++++ PROVIDED MATERIAL
(* ===== verification/Pool.v ===== *)
(** * The client's relay pool (src/mesh/pool.rs)

    The relays a client may use, as accepted from quorum-signed directory
    documents, the rollback protection of that directory, the persistent entry
    guards and the selection of circuits. [ProxyPool] holds what the locks
    protect and the contents of the two files next to [guard_state_path]; each
    method is a function to the new pool and its answer. The clocks, the
    outcome of file operations and the iteration order of an [IndexMap] are
    arguments; JSON coding, the [url] crate and the random generator are
    parameters. *)
From S2P Require Import Prelude Text Net Replay Identity Storage ExitPolicy Sybil Consensus Node.

(** ** Data *)
Record AcceptedSnapshot := mkAcceptedSnapshot {
  sn_protocol_version : Z;
  sn_epoch : Z;
  sn_digest : bytes;
}.

Record ProxyPool := mkProxyPool {
  pl_revoked : gset bytes;
  pl_nodes : gmap bytes ProxyNode;
  pl_cursor : Z;
  pl_guard_cooldowns : gmap bytes Z;
  pl_consensus_deadline : Z;
  pl_accepted_snapshot : option AcceptedSnapshot;
  pl_identity_keys : gmap bytes bytes;
  pl_guard_state : GuardState;
  pl_guard_state_path : option bytes;   (* [snapshot_path] is set and cleared with it *)
  pl_snapshot_file : option bytes;      (* what the two files hold *)
  pl_guard_file : option bytes;
}.

(** The address parts the pool uses: flow label and scope of a V6 address are
    left out. *)
Record SocketAddr := mkSocketAddr { sa_ip : IpAddr; sa_port : Z }.

Definition display_socket (a : SocketAddr) : bytes :=
  match sa_ip a with
  | V4 _ => display_ip (sa_ip a) ++ [58] ++ display_dec (sa_port a)
  | V6 _ => [91] ++ display_ip (sa_ip a) ++ [93; 58] ++ display_dec (sa_port a)
  end.

Record BridgeTransport := mkBridgeTransport {
  bt_identity : bytes;
  bt_proxy : SocketAddr;
  bt_bridge : SocketAddr;
  bt_arguments : gmap bytes bytes;
}.

(** [format!("{}:{}", bridge.ip(), bridge.port())]. *)
Definition bridge_key (b : BridgeTransport) : bytes := endpoint_key (display_ip (sa_ip (bt_bridge b))) (sa_port (bt_bridge b)).

Inductive PoolError :=
| StatePathChanged | InvalidRollbackState | RollbackMigration | CannotReadRollback | GuardLoad (e : string)
| BadNode (e : NodeError) | ReadProxyFile | ReadProxyLine (n : nat) | InvalidProxyLine (n : nat)
| InvalidQuorum | DependentAuthorities | NoQuorum | ConflictingSnapshots | DirectoryRollback
| InvalidDescriptors | ConflictingEndpoint | InvalidProof | AliasedComponent | DuplicateIdentifier
| DuplicateEndpoint | NoRelays | CannotPersist.

(** ** Field updates *)
Definition set_nodes (p : ProxyPool) (nodes : gmap bytes ProxyNode) : ProxyPool :=
  mkProxyPool (pl_revoked p) nodes (pl_cursor p) (pl_guard_cooldowns p) (pl_consensus_deadline p) (pl_accepted_snapshot p)
    (pl_identity_keys p) (pl_guard_state p) (pl_guard_state_path p) (pl_snapshot_file p) (pl_guard_file p).
Definition set_cursor (p : ProxyPool) (c : Z) : ProxyPool :=
  mkProxyPool (pl_revoked p) (pl_nodes p) c (pl_guard_cooldowns p) (pl_consensus_deadline p) (pl_accepted_snapshot p)
    (pl_identity_keys p) (pl_guard_state p) (pl_guard_state_path p) (pl_snapshot_file p) (pl_guard_file p).
Definition set_snapshot_file (p : ProxyPool) (f : option bytes) : ProxyPool :=
  mkProxyPool (pl_revoked p) (pl_nodes p) (pl_cursor p) (pl_guard_cooldowns p) (pl_consensus_deadline p) (pl_accepted_snapshot p)
    (pl_identity_keys p) (pl_guard_state p) (pl_guard_state_path p) f (pl_guard_file p).
Definition set_guards (p : ProxyPool) (state : GuardState) (f : option bytes) : ProxyPool :=
  mkProxyPool (pl_revoked p) (pl_nodes p) (pl_cursor p) (pl_guard_cooldowns p) (pl_consensus_deadline p) (pl_accepted_snapshot p)
    (pl_identity_keys p) state (pl_guard_state_path p) (pl_snapshot_file p) f.

(** ** Construction and simple queries *)

(** [with_revoked_identities], beside files left by earlier runs. *)
Definition with_revoked_identities (revoked : gset bytes) (snapshot_file guard_file : option bytes) : ProxyPool :=
  mkProxyPool revoked ∅ 0 ∅ 0 None ∅ GuardState_default None snapshot_file guard_file.

Definition directory_expired (self : ProxyPool) (now_secs : Z) : bool :=
  negb (pl_consensus_deadline self =? 0) && (pl_consensus_deadline self <=? now_secs).

Definition is_mesh_target (self : ProxyPool) (now_secs : Z) (host : bytes) (port : Z) : bool :=
  if directory_expired self now_secs then false
  else bool_decide (is_Some (pl_identity_keys self !! endpoint_key host port)).

Definition ZERO_PIN : bytes := replicate 32 0.

Definition get_identity_keys (self : ProxyPool) (now_secs : Z) (chain : list ProxyNode) : list bytes :=
  if directory_expired self now_secs then replicate (length chain) ZERO_PIN
  else (fun n => default ZERO_PIN (pl_identity_keys self !! node_key n)) <$> chain.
++++++++
▶ _WHAT IS REQUIRED_
Exactly the lines running from the top of the records to the line that contains "pl_guard_state : GuardState;", inclusive, must be set down, and nothing more.

▶ _YOUR SOLUTION_
(* ===== verification/Pool.v ===== *)
(** * The client's relay pool (src/mesh/pool.rs)

    The relays a client may use, as accepted from quorum-signed directory
    documents, the rollback protection of that directory, the persistent entry
    guards and the selection of circuits. [ProxyPool] holds what the locks
    protect and the contents of the two files next to [guard_state_path]; each
    method is a function to the new pool and its answer. The clocks, the
    outcome of file operations and the iteration order of an [IndexMap] are
    arguments; JSON coding, the [url] crate and the random generator are
    parameters. *)
From S2P Require Import Prelude Text Net Replay Identity Storage ExitPolicy Sybil Consensus Node.

(** ** Data *)
Record AcceptedSnapshot := mkAcceptedSnapshot {
  sn_protocol_version : Z;
  sn_epoch : Z;
  sn_digest : bytes;
}.

Record ProxyPool := mkProxyPool {
  pl_revoked : gset bytes;
  pl_nodes : gmap bytes ProxyNode;
  pl_cursor : Z;
  pl_guard_cooldowns : gmap bytes Z;
  pl_consensus_deadline : Z;
  pl_accepted_snapshot : option AcceptedSnapshot;
  pl_identity_keys : gmap bytes bytes;
  pl_guard_state : GuardState;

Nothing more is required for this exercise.